LE JUGEMENT DONT APPEL

Le Tribunal correctionnel de Laval, par jugement contradictoire en date du 5 février 1998, a renvoyé au bénéfice du doute, M. Jean X des fins de la poursuite sans peine ni dépens.

LA COUR :

Le Ministère public requiert l'infirmation du jugement en considérant que l'âge de la victime, son handicap de surdité et le certificat médical qui atteste que son état général la rend inapte à une compréhension des conversations.

Le prévenu comparaît à l'audience et dépose des conclusions tendant à la confirmation de sa relaxe en se fondant sur l'absence de mesure de sauvegarde de la victime, sur le respect des dispositions légales.

MOTIFS

Il résulte de la procédure que le prévenu représentant de la SARL Y dont le siège social est situé à Remiremont (Vosges), s'est présenté au domicile de Madame Gelure, âgée de 90 ans, à laquelle il a vendu pour une somme de 4 200 F de cartilage de requin supposé soulager ses douleurs rhumatismales.

Il s'avère ce que le prévenu a déclaré lui-même que la victime est atteinte d'une importante surdité et qu'elle se déplaçait à l'aide d'un déambulateur. C'est le prévenu qui a rempli le chèque.

Le bon de commande remis par la victime ne comporte pas les mentions exigées par l'article L. 121-23 du Code de la consommation, il ne comporte pas le bulletin de rétractation prévu par cet article.

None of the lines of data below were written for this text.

(* ===== verification/StorageTypes.v ===== *)
(** * The storage node's data model (src/storage/storage.go)

    Times are instants in nanoseconds since the zero value of [time.Time].
    Uint64 fields are [Z] in [0, 2^64). *)

From S2P Require Import Prelude.

(** ** Objects and operations *)
Record ObjectMetadata := {
  meta_Version : Z;
  meta_CreatedAt : Z;
  meta_UpdatedAt : Z;
}.

Record CommittedObject := {
  obj_Value : string;
  obj_Metadata : ObjectMetadata;
}.

Definition zeroMetadata : ObjectMetadata :=
  {| meta_Version := 0; meta_CreatedAt := 0; meta_UpdatedAt := 0 |}.
Definition zeroObject : CommittedObject := {| obj_Value := ""; obj_Metadata := zeroMetadata |}.

Abbreviation Snapshot := (gmap string CommittedObject).

(** Any string is an [OperationKind]; the switches reject the others. *)
Inductive OperationKind :=
| OperationKindPut
| OperationKindDelete
| OperationKindUnsupported (kind : string).

Definition kind_known (kind : OperationKind) : bool :=
  match kind with OperationKindPut | OperationKindDelete => true | OperationKindUnsupported _ => false end.

Record WriteOperation := {
  op_Slot : Z;
  op_Sequence : Z;
  op_Kind : OperationKind;
  op_Key : string;
  op_Value : string;
  op_Metadata : ObjectMetadata;
}.

Record ForwardWriteRequest := {
  fwd_Operation : WriteOperation;
  fwd_FromNodeID : string;
  fwd_ChainVersion : Z;
}.

Record CommitWriteRequest := {
  cw_Slot : Z;
  cw_Sequence : Z;
  cw_FromNodeID : string;
  cw_ChainVersion : Z;
}.

Record CommitAdvanceRequest := {
  ca_Slot : Z;
  ca_CommittedThrough : Z;
  ca_FromNodeID : string;
  ca_ChainVersion : Z;
}.

Record CommitResult := {
  result_Slot : Z;
  result_Sequence : Z;
  result_Applied : bool;
  result_Metadata : option ObjectMetadata;
}.

(** ** Assignments *)
Inductive ReplicaRole :=
| ReplicaRoleNone
| ReplicaRoleSingle
| ReplicaRoleHead
| ReplicaRoleMiddle
| ReplicaRoleTail.

Record ChainPeers := {
  PredecessorNodeID : string;
  PredecessorTarget : string;
  SuccessorNodeID : string;
  SuccessorTarget : string;
  TailNodeID : string;
  TailTarget : string;
}.

Definition noPeers : ChainPeers :=
  {| PredecessorNodeID := ""; PredecessorTarget := ""; SuccessorNodeID := "";
     SuccessorTarget := ""; TailNodeID := ""; TailTarget := "" |}.

Record ReplicaAssignment := {
  asg_Slot : Z;
  asg_ChainVersion : Z;
  asg_Role : ReplicaRole;
  asg_Peers : ChainPeers;
}.

(** The zero value, sent with commands that carry no assignment. *)
Definition noAssignment : ReplicaAssignment :=
  {| asg_Slot := 0; asg_ChainVersion := 0; asg_Role := ReplicaRoleNone; asg_Peers := noPeers |}.

(** [storage.ReplicaState]; the coordinator has a type of the same name. *)
Inductive StorageReplicaState :=
| StatePending
| StateCatchingUp
| StateActive
| StateLeaving
| StateRecovered
| StateRemoved.

Record NodeStatus := {
  status_NodeID : string;
  status_ReplicaCount : Z;
  status_ActiveCount : Z;
  status_CatchingUpCount : Z;
  status_LeavingCount : Z;
}.

Definition zeroNodeStatus : NodeStatus :=
  {| status_NodeID := ""; status_ReplicaCount := 0; status_ActiveCount := 0;
     status_CatchingUpCount := 0; status_LeavingCount := 0 |}.

Record PersistedReplica := {
  pr_Assignment : ReplicaAssignment;
  pr_LastKnownState : StorageReplicaState;
  pr_HighestCommittedSequence : Z;
  pr_HighestUpstreamConfirmedSequence : Z;
  pr_HasCommittedData : bool;
}.

Record RecoveredReplica := {
  rec_Assignment : ReplicaAssignment;
  rec_LastKnownState : StorageReplicaState;
  rec_HighestCommittedSequence : Z;
  rec_HasCommittedData : bool;
}.

Record NodeRecoveryReport := {
  report_NodeID : string;
  report_Replicas : list RecoveredReplica;
}.

Record NodeRegistration := {
  reg_NodeID : string;
  reg_RPCAddress : string;
  reg_FailureDomains : gmap string string;
}.

(** ** Decidable equality *)
#[export] Instance ObjectMetadata_eq_dec : EqDecision ObjectMetadata.
Proof. solve_decision. Defined.
#[export] Instance CommittedObject_eq_dec : EqDecision CommittedObject.
Proof. solve_decision. Defined.
#[export] Instance OperationKind_eq_dec : EqDecision OperationKind.
Proof. solve_decision. Defined.
#[export] Instance WriteOperation_eq_dec : EqDecision WriteOperation.
Proof. solve_decision. Defined.
#[export] Instance ForwardWriteRequest_eq_dec : EqDecision ForwardWriteRequest.
Proof. solve_decision. Defined.
#[export] Instance CommitWriteRequest_eq_dec : EqDecision CommitWriteRequest.
Proof. solve_decision. Defined.
#[export] Instance CommitResult_eq_dec : EqDecision CommitResult.
Proof. solve_decision. Defined.
#[export] Instance ReplicaRole_eq_dec : EqDecision ReplicaRole.
Proof. solve_decision. Defined.
#[export] Instance ChainPeers_eq_dec : EqDecision ChainPeers.
Proof. solve_decision. Defined.
#[export] Instance ReplicaAssignment_eq_dec : EqDecision ReplicaAssignment.
Proof. solve_decision. Defined.
#[export] Instance StorageReplicaState_eq_dec : EqDecision StorageReplicaState.
Proof. solve_decision. Defined.
#[export] Instance NodeStatus_eq_dec : EqDecision NodeStatus.
Proof. solve_decision. Defined.
#[export] Instance PersistedReplica_eq_dec : EqDecision PersistedReplica.
Proof. solve_decision. Defined.
#[export] Instance RecoveredReplica_eq_dec : EqDecision RecoveredReplica.
Proof. solve_decision. Defined.
#[export] Instance NodeRecoveryReport_eq_dec : EqDecision NodeRecoveryReport.
Proof. solve_decision. Defined.
Definition loadCurrentHASnapshot : ha HASnapshot :=
  snapshot <~ readHASnapshot;
  _ ← call (CallSync snapshot);
  succeed snapshot.

(** [ackHAOutboxEntry]: the snapshot once the node has carried the entry out. *)
Definition ack_refresh (next : HASnapshot) (entry : HAOutboxEntry) (refresh : activePeerRefreshState) : HASnapshot :=
  match refreshStateWithDefaultRemainingNodes (ha_State next) (ho_Slot entry) refresh with
  | None => next
  | Some active =>
      if (0 <? size (remainingNodeIDs active))%nat then
        let remaining := delete (ho_NodeID entry) (remainingNodeIDs active) in
        next <| ha_ActivePeerRefresh :=
          if (size remaining =? 0)%nat then delete (ho_Slot entry) (ha_ActivePeerRefresh next)
          else <[ho_Slot entry := active <| remainingNodeIDs := remaining |>]> (ha_ActivePeerRefresh next) |>
      else next
  end.

Definition ack_command (snapshot : HASnapshot) (entry : HAOutboxEntry) : Command :=
  {| cmd_ID := outboxAckCommandID (rt_Version (ha_State snapshot)) [ho_ID entry];
     cmd_ExpectedVersion := rt_Version (ha_State snapshot); cmd_Kind := CommandKindAcknowledgeOutbox;
     cmd_Bootstrap := None; cmd_Reconfigure := None; cmd_Progress := None; cmd_NodeReady := None;
     cmd_Heartbeat := None; cmd_Liveness := None;
     cmd_AcknowledgeOutbox := Some {| ack_EntryID := ""; ack_EntryIDs := [ho_ID entry] |} |}.

Definition with_outbox (snapshot next : HASnapshot) (epoch : Z) : HASnapshot :=
  let outbox := rebuildHAOutbox next epoch in
  next <| ha_Outbox := outbox |>
       <| ha_PendingEpochBySlot :=
            nextHAPendingEpochs (ha_PendingEpochBySlot snapshot) (rt_PendingBySlot (ha_State snapshot))
              (rt_PendingBySlot (ha_State next)) outbox |>.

Il apparaît que la victime a signé le jour même un chèque malgré l'interdiction de recevoir sous quelque forme que ce soit un paiement pendant le délai de rétractation. Il est faux de soutenir comme le fait le prévenu que ce chèque lui aurait été laissé, charge pour elle de l'envoyer au terme du délai de rétractation, puisque le plaignant, fils de la victime s'est rendu compte de cette affaire en découvrant le talon du chèque qui n'avait pas été renseigné de la main de la victime et ce d'autant que le prévenu a déclaré avoir laissé la marchandise à la cliente.

Enfin, il s'avère que le 15 octobre 1997, 13 jours après la vente, la victime ne se souvenait plus de cette affaire et son compte bancaire ne pouvait pas supporter une telle dépense. II s'avère également qu'elle n'a pu être entendue par la gendarmerie.

La cour, en considérant le handicap de la victime, le certificat médical qui établit qu'elle est incapable d'entretenir une conversation normale, les carences amnésiques qu'elle présente, les démarches faites par X lui-même (signature du chèque, renseignement du talon), les irrégularités commises, la réception d'un paiement immédiat avec remise de la marchandise, retient la culpabilité du prévenu. Professionnel de la vente, il n'ignore pas les obligations légales auxquelles il prétend maladroitement se soumettre. Sa responsabilité personnelle dans ces manœuvres est entière.

Par ces motifs, LA COUR Statuant publiquement et contradictoirement, Infirme le jugement déféré, Condamne Jean X du chef visé à la prévention à une peine d'amende de 5 000 F, Dit que la contrainte par corps s'exercera dans les conditions des articles 750 et suivants du Code de procédure pénale. Ainsi jugé en application des articles 122-8 et 122-9 du Code de la consommation.